▶ **Task directions**:
Working from the listing below, pick each line containing the word "Lemma" and copy it.

▶ **Input records**:

(** What each applied fact keeps, ending every waiting cancellation keeps. *)
Lemma end_cancels_ind (P : RecordsState -> Prop) st root turn o change :
  NoDup (record_ids st) -> P st ->
  (forall s record facts more, changes (closing_step context) st s -> P s -> record ∈ re_records s ->
     apply_facts s context record facts = Ok more -> P (lc_state more)) ->
  end_cancels_of_released_turn st context root turn o = Ok change ->
  P (lc_state change) /\ changes (closing_step context) st (lc_state change).
Proof.
  unfold end_cancels_of_released_turn. intros D P0 PS H. split_if H; [by injection H as <-|].
  match type of H with context [waiting_cancels st ?l] => set (invocations := l) in H end.
  pose proof (waiting_cancels_distinct st invocations D) as N.
  assert (forall w, w ∈ waiting_cancels st invocations -> w.1 ∈ re_records (lc_state (kept st)) /\ rr_phase w.1 <> RQ_PREPARED)
    as W by (intros w; apply waiting_cancels_in).
  assert (P (lc_state (kept st)) /\ changes (closing_step context) st (lc_state (kept st))) as C by done.
  revert H N W C. generalize (kept st) as c. clear Heqb.
  induction (waiting_cancels st invocations) as [|w l IH]; intros c H N W C; cbn [foldM_result map] in *; [by injection H as <-|].
  apply bind_Ok in H as (c' & H & T). apply bind_Ok in H as (more & A & H). injection H as <-. destruct C as [Pc C].
  apply NoDup_cons in N as [N1 N]. destruct (W w) as [I Pw]; [left|].
  assert (NoDup (record_ids (lc_state c))) as Dc by (by rewrite (closing_ids _ _ _ C)).
  apply (IH (finish_change c more)); [done|done| |cbn; split; [by eapply PS|etrans; [done|by eapply apply_facts_changes]]].
  intros x X. destruct (W x) as [Ix Px]; [by right|]. split; [cbn|done].
  eapply (apply_others context); [exact Dc|exact I| |exact A|done|done|]; [done|].
  intros E. apply N1. rewrite <- E. by apply (elem_of_map_1 (fun w => rr_request_id w.1)).
Qed.

Lemma end_cancels_changes st root turn o change :
  NoDup (record_ids st) -> end_cancels_of_released_turn st context root turn o = Ok change ->
  changes (closing_step context) st (lc_state change).
Proof. intros D H. by eapply (end_cancels_ind (fun _ => True)) in H as [_ ?]. Qed.

Lemma observed_target_changes change root target change' :
  NoDup (record_ids (lc_state change)) -> observed_target change context root target = Ok change' ->
  changes (record_step context) (lc_state change) (lc_state change').
Proof.
  intros D ([r|] & U & H)%bind_Ok; [|done]. apply unique_in in U as [I _].
  split_if H; [by injection H as <-|]. split_if H.
  - injection H as <-. apply reissue_changes; [done|done|]. destruct (ta_reissue target); [|done].
    apply andb_true_iff in Heqb0 as [P _]. destruct (rr_phase r); try done; auto.
  - apply bind_Ok in H as (more & A & H). apply (apply_facts_changes context) in A; [|done|done].
    apply (closing_is_record context) in A. cbn zeta in H.
    destruct (rb_body _); try (injection H as <-; exact A). split_if H; injection H as <-; exact A.
Qed.

Lemma observed_changes st facts target change :
  NoDup (record_ids st) -> observed st context facts target = Ok change ->
  changes (record_step context) st (lc_state change).
Proof.
  intros D ([root|] & U & H)%bind_Ok; [|done]. apply unique_in in U as [I _].
  apply bind_Ok in H as (c & A & H). apply (apply_facts_changes context) in A; [|done|done].
  assert (NoDup (record_ids (lc_state c))) as Dc by (by rewrite (closing_ids _ _ _ A)).
  apply (closing_is_record context) in A. etrans; [exact A|].
  assert (match target with
          | None => Ok c
          | Some t => if is_Some_b (ta_target_resource t) then Ok c else observed_target c context root t
          end = Ok change -> changes (record_step context) (lc_state c) (lc_state change)) as K.
  { clear H. intros H. destruct target as [t|]; [|by injection H as <-].
    split_if H; [by injection H as <-|by eapply observed_target_changes]. }
  destruct (rb_body _); try (by apply K).
  - apply bind_Ok in H as (more & M & H). injection H as <-. apply end_cancels_changes in M; [|done]. by apply (closing_is_record context) in M.
  - apply bind_Ok in H as (more & M & H). injection H as <-. apply end_released_changes in M; [|done]. by apply (closing_is_record context) in M.
Qed.

Lemma advance_record_changes st event change :
  NoDup (record_ids st) -> advance_record st context event = Ok change ->
  changes (record_step context) st (lc_state change).
Proof.
  intros D H. destruct event; cbn in H.
  - by rewrite (prepared_event_state _ _ _ _ _ _ _ H).
  - by eapply dispatched_changes.
  - apply bind_Ok in H as (late & _ & H). split_if H; [by injection H as <-|by eapply observed_changes].
  - by eapply (closing_is_record context), retire_operation_changes.
  - by eapply retry_due_changes.
  - by eapply (closing_is_record context), undispatchable_changes.
  - by eapply (closing_is_record context), end_stalled_changes.
Qed.

End Events.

▶ **Finished exercise**:
Lemma end_cancels_ind (P : RecordsState -> Prop) st root turn o change :
Lemma end_cancels_changes st root turn o change :
Lemma observed_target_changes change root target change' :
Lemma observed_changes st facts target change :
Lemma advance_record_changes st event change :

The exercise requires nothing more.